About this exercise - Take the material below from its first line through the line containing "(** C19: [find_longest_match]" and, please, write those lines again exactly.

=== Begin Enclosure ===

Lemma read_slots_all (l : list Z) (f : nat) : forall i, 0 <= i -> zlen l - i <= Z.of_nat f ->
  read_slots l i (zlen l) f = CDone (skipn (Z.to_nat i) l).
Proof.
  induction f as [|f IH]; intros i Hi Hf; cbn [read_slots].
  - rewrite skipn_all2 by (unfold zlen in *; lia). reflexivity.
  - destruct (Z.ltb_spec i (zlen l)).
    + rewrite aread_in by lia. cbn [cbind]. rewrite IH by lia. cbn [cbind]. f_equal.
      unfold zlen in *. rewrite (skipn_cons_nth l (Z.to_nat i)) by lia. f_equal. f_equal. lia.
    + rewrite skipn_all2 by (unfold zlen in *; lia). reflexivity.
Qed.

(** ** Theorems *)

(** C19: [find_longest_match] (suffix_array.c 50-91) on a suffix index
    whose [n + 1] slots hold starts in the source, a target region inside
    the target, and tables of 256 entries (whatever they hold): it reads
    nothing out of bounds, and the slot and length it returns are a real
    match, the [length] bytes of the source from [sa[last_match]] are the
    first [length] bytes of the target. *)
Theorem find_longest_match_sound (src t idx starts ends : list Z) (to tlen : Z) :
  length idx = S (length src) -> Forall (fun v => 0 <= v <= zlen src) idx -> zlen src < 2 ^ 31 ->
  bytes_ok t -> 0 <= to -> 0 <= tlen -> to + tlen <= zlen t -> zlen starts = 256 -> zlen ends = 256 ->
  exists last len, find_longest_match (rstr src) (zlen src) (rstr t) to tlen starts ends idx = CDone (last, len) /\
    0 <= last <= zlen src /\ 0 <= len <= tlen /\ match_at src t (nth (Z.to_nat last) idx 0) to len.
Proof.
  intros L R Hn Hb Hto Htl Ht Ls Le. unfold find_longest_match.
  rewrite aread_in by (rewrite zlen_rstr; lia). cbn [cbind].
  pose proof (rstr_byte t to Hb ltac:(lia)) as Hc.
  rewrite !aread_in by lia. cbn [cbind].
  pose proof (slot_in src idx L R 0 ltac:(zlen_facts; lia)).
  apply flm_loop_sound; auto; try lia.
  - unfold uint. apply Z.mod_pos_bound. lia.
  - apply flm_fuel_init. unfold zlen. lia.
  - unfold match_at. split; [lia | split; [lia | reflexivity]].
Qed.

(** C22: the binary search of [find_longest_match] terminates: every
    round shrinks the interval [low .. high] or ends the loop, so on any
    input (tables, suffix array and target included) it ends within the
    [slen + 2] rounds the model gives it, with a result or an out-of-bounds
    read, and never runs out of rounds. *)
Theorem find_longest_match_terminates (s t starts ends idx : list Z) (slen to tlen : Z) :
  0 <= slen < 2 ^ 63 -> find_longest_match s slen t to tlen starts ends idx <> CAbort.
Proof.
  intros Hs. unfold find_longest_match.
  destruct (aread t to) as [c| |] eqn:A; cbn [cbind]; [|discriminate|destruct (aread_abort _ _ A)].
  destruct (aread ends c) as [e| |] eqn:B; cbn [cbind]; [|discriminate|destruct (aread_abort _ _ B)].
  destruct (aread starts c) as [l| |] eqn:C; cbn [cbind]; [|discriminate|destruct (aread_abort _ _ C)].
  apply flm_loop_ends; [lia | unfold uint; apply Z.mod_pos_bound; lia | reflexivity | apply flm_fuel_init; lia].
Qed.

=== End Enclosure ===

Result of this task -
Lemma read_slots_all (l : list Z) (f : nat) : forall i, 0 <= i -> zlen l - i <= Z.of_nat f ->
  read_slots l i (zlen l) f = CDone (skipn (Z.to_nat i) l).
Proof.
  induction f as [|f IH]; intros i Hi Hf; cbn [read_slots].
  - rewrite skipn_all2 by (unfold zlen in *; lia). reflexivity.
  - destruct (Z.ltb_spec i (zlen l)).
    + rewrite aread_in by lia. cbn [cbind]. rewrite IH by lia. cbn [cbind]. f_equal.
      unfold zlen in *. rewrite (skipn_cons_nth l (Z.to_nat i)) by lia. f_equal. f_equal. lia.
    + rewrite skipn_all2 by (unfold zlen in *; lia). reflexivity.
Qed.

(** ** Theorems *)

(** C19: [find_longest_match] (suffix_array.c 50-91) on a suffix index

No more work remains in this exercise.